══ Data to process ══

Lemma dispatch_answers_closed sh env st :
  accepting st = false → waiting st = [] →
  accepting (dispatch sh env st).1 = false ∧ waiting (dispatch sh env st).1 = [] ∧
  granted (dispatch sh env st).2 = [].
Proof.
  intros Ha Hq.
  apply (dispatch_preserves (λ st' out, accepting st' = false ∧ waiting st' = [] ∧
    granted out = [])).
  - unfold refresh_capacity, refresh_memory, refresh_cpu. by repeat case_match.
  - intros st0 (Ha0 & Hq0 & _). unfold reject_expired_unfit_jobs. rewrite Hq0.
    by case_match.
  - intros st0 acc st' out (Ha0 & _) (Ha' & _)%dispatch_step_Some. congruence.
  - done.
Qed.

(** After shutdown nothing starts.  Once the scheduler was closed, every later
    state has an empty queue, still refuses requests, and only holds permits
    that were held at shutdown. *)
Theorem closed_scheduler_grants_nothing sh env w w' :
  rtc (step sh) {| scheduler := (close env (scheduler w)).1; permits := permits w |} w' →
  accepting (scheduler w') = false ∧ waiting (scheduler w') = [] ∧
  permits w' `sublist_of` permits w.
Proof.
  set (w0 := {| scheduler := _; permits := _ |}).
  revert w'. apply (rtc_ind_r (λ w', accepting (scheduler w') = false ∧
    waiting (scheduler w') = [] ∧ permits w' `sublist_of` permits w)); [done|].
  intros w1 w2 _ Hs (Ha & Hq & Hsub).
  apply step_cases in Hs as [->|[[env' ->]|(env' & st & held & Henv & Hp & ->)]];
    [done..|].
  assert (accepting st = false ∧ waiting st = [] ∧ held `sublist_of` permits w)
    as (Ha' & Hq' & Hsub').
  { destruct Hp as [| before p after E|index| |]; try done; simpl in *; [congruence|..].
    - split_and!; try done. etrans; [|exact Hsub]. rewrite E.
      apply sublist_app; [done|]. by constructor.
    - by rewrite Hq. }
  destruct (dispatch_answers_closed sh env' st Ha' Hq') as (Ha2 & Hq2 & Hg).
  unfold deliver. simpl. by rewrite Hg, app_nil_r.
Qed.

(** ** The recommended number of jobs *)

(** [j] jobs of cost [k] run, and only such jobs wait. *)
Record uniform (c : SchedulerCapacity) (k : JobResourceCost) (j : Z) (st : SchedulerState) :
    Prop := {
  uni_capacity : capacity st = c;
  uni_accepting : accepting st = true;
  uni_jobs : active_jobs st = j;
  uni_memory : active_memory_mib st = j * memory_mib k;
  uni_io : active_io_mib st = j * io_mib k;
  uni_cpu : active_cpu_units st = j * cost_cpu_units k;
  uni_waiting : Forall (λ w, cost w = k) (waiting st);
}.

Lemma sat_add_multiple_le total each j :
  0 ≤ j → 1 ≤ each → 1 ≤ total < u64_max →
  (u64_sat_add (j * each) each <=? total) = (j <? ratio total each).
Proof.
  intros Hj He Ht. unfold ratio. rewrite Z.max_l by lia.
  apply eq_bool_prop_intro. rewrite !Is_true_true, Z.leb_le, Z.ltb_lt.
  pose proof (Z.mul_div_le total each ltac:(lia)).
  split; intros H'.
  - assert (each * (j + 1) ≤ total) as Hle by int_lia.
    apply Z.div_le_lower_bound in Hle; lia.
  - assert (each * (j + 1) ≤ each * (total / each)) by (apply Z.mul_le_mono_nonneg_l; lia).
    int_lia.
Qed.

Lemma uniform_admits c k j st :
  capacity_ok c → cost_ok k → uniform c k j st → 0 ≤ j < max_active_jobs c →
  fits c st k || ((j =? 0) && fits_hard_memory c k) = (j <? recommended_active_jobs c k).
Proof.
  intros (Hn & Hm & Hi & Hc) (Km & Ki & Kc) [_ _ Ej Em Ei Ec _] Hj.
  unfold fits, fits_hard_memory, recommended_active_jobs, model_recommended_active_jobs.
  rewrite Ej, Em, Ei, Ec.
  destruct (mode c); simpl.
  2: { destruct (Z.ltb_spec j (max_active_jobs c)); [done|lia]. }
  rewrite !sat_add_multiple_le by lia. change (cpu_units c / Z.max (cost_cpu_units k) 1)
    with (ratio (cpu_units c) (cost_cpu_units k)).
  assert (∀ t e, 1 ≤ e → 1 ≤ t → 0 ≤ ratio t e) as Hpos.
  { intros. unfold ratio. apply Z.div_pos; lia. }
  pose proof (sat_add_multiple_le (memory_budget_mib c) (memory_mib k) 0 ltac:(lia)
    ltac:(lia) ltac:(lia)) as Hhard.
  replace (u64_sat_add (0 * memory_mib k) (memory_mib k)) with (memory_mib k) in Hhard
    by int_lia.
  rewrite Hhard. pose proof (Hpos (memory_budget_mib c) (memory_mib k) ltac:(lia) ltac:(lia)).
  set (a := ratio _ _) in *. set (b := ratio _ _) in *. set (d := ratio _ _) in *.
  apply eq_bool_prop_intro. rewrite !Is_true_true.
  destruct (Z.eqb_spec a 0); destruct (Z.eqb_spec j 0); simpl;
    rewrite ?orb_true_iff, ?andb_true_iff, ?orb_false_r, ?Z.ltb_lt; lia.
Qed.

Lemma uniform_step sh env c k j st :
  (∀ s, receiver_open env s = true) → capacity_ok c → cost_ok k →
  uniform c k j st → 0 ≤ j →
  if (j <? max_active_jobs c) && (j <? recommended_active_jobs c k)
     && negb (bool_decide (waiting st = []))
  then ∃ st' out, dispatch_step sh env st = Some (st', out) ∧ uniform c k (j + 1) st' ∧
         length (waiting st) = S (length (waiting st'))
  else dispatch_step sh env st = None.
Proof.
  intros Hopen Hc Hk Hu Hj. pose proof Hu as [Ecap Eacc Ej Em Ei Ec Ew].
  unfold dispatch_step. rewrite Eacc, Ecap, Ej. simpl.
  destruct (Z.ltb_spec j (max_active_jobs c)) as [Hlt|]; simpl; [|done].
  pose proof (uniform_admits c k j st Hc Hk Hu ltac:(lia)) as Hadm.
  unfold runnable_index. rewrite Ecap, Ej.
  destruct (waiting st) as [|head rest] eqn:Hw; simpl; [by rewrite andb_false_r|].
  apply Forall_cons in Ew as [Ehead Erest]. rewrite Ehead, Hadm, andb_true_r.
  destruct (Z.ltb_spec j (recommended_active_jobs c k)) as [Hr|Hr].
  - simpl. rewrite Hopen, Ehead. eexists _, _. split_and!; [done| |done].
    destruct Hk as (?&?&?). assert (max_active_jobs c ≤ 1024) by (destruct Hc; lia).
    pose proof (Z.mul_le_mono_nonneg j 1024 (memory_mib k) 896 ltac:(lia) ltac:(lia)).
    pose proof (Z.mul_le_mono_nonneg j 1024 (io_mib k) 140737488355328 ltac:(lia) ltac:(lia)).
    pose proof (Z.mul_le_mono_nonneg j 1024 (cost_cpu_units k) 4 ltac:(lia) ltac:(lia)).
    split; simpl; rewrite ?Ej, ?Em, ?Ei, ?Ec; try done; int_lia.
  - case_match; [done|]. destruct (list_find _ rest) as [[i w]|] eqn:Hf; [|done]. exfalso.
    apply list_find_Some in Hf as (Hl & Hp & _).
    apply Is_true_true, andb_true_iff in Hp as [_ Hp].
    rewrite (Forall_lookup_1 _ _ _ _ Erest Hl) in Hp. rewrite Hp in Hadm. simpl in Hadm.
    symmetry in Hadm. to_prop. lia.
Qed.

Lemma uniform_loop fuel sh env c k j st :
  (∀ s, receiver_open env s = true) → capacity_ok c → cost_ok k → uniform c k j st →
  0 ≤ j ≤ recommended_active_jobs c k → (length (waiting st) < fuel)%nat →
  active_jobs (dispatch_loop fuel sh env st).1 =
    Z.min (j + zlength (waiting st)) (recommended_active_jobs c k).
Proof.
  intros Hopen Hc Hk. revert j st. induction fuel as [|fuel IH]; intros j st Hu Hj Hlen; [lia|].
  assert (recommended_active_jobs c k ≤ max_active_jobs c) as Hmax.
  { unfold recommended_active_jobs, model_recommended_active_jobs.
    destruct Hc. destruct (mode c); [case_match|]; lia. }
  pose proof (uniform_step sh env c k j st Hopen Hc Hk Hu ltac:(lia)) as Hs. simpl.
  destruct (_ && _ && _) eqn:Hg.
  - destruct Hs as (st' & out & -> & Hu' & Hl). to_prop.
    specialize (IH (j + 1) st' Hu' ltac:(lia) ltac:(lia)).
    destruct (dispatch_loop fuel sh env st'). simpl in *. lia.
  - rewrite Hs. simpl. rewrite (uni_jobs _ _ _ _ Hu).
    destruct (waiting st) eqn:Hw; simpl in *; [lia|].
    rewrite andb_true_r in Hg. to_prop. destruct Hg; to_prop; lia.
Qed.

═══

→ **The problem**
Write out, exactly as shown, only the lines running from the one that contains "specialize (IH (j" to the last line above.

→ **Reply**
    specialize (IH (j + 1) st' Hu' ltac:(lia) ltac:(lia)).
    destruct (dispatch_loop fuel sh env st'). simpl in *. lia.
  - rewrite Hs. simpl. rewrite (uni_jobs _ _ _ _ Hu).
    destruct (waiting st) eqn:Hw; simpl in *; [lia|].
    rewrite andb_true_r in Hg. to_prop. destruct Hg; to_prop; lia.
Qed.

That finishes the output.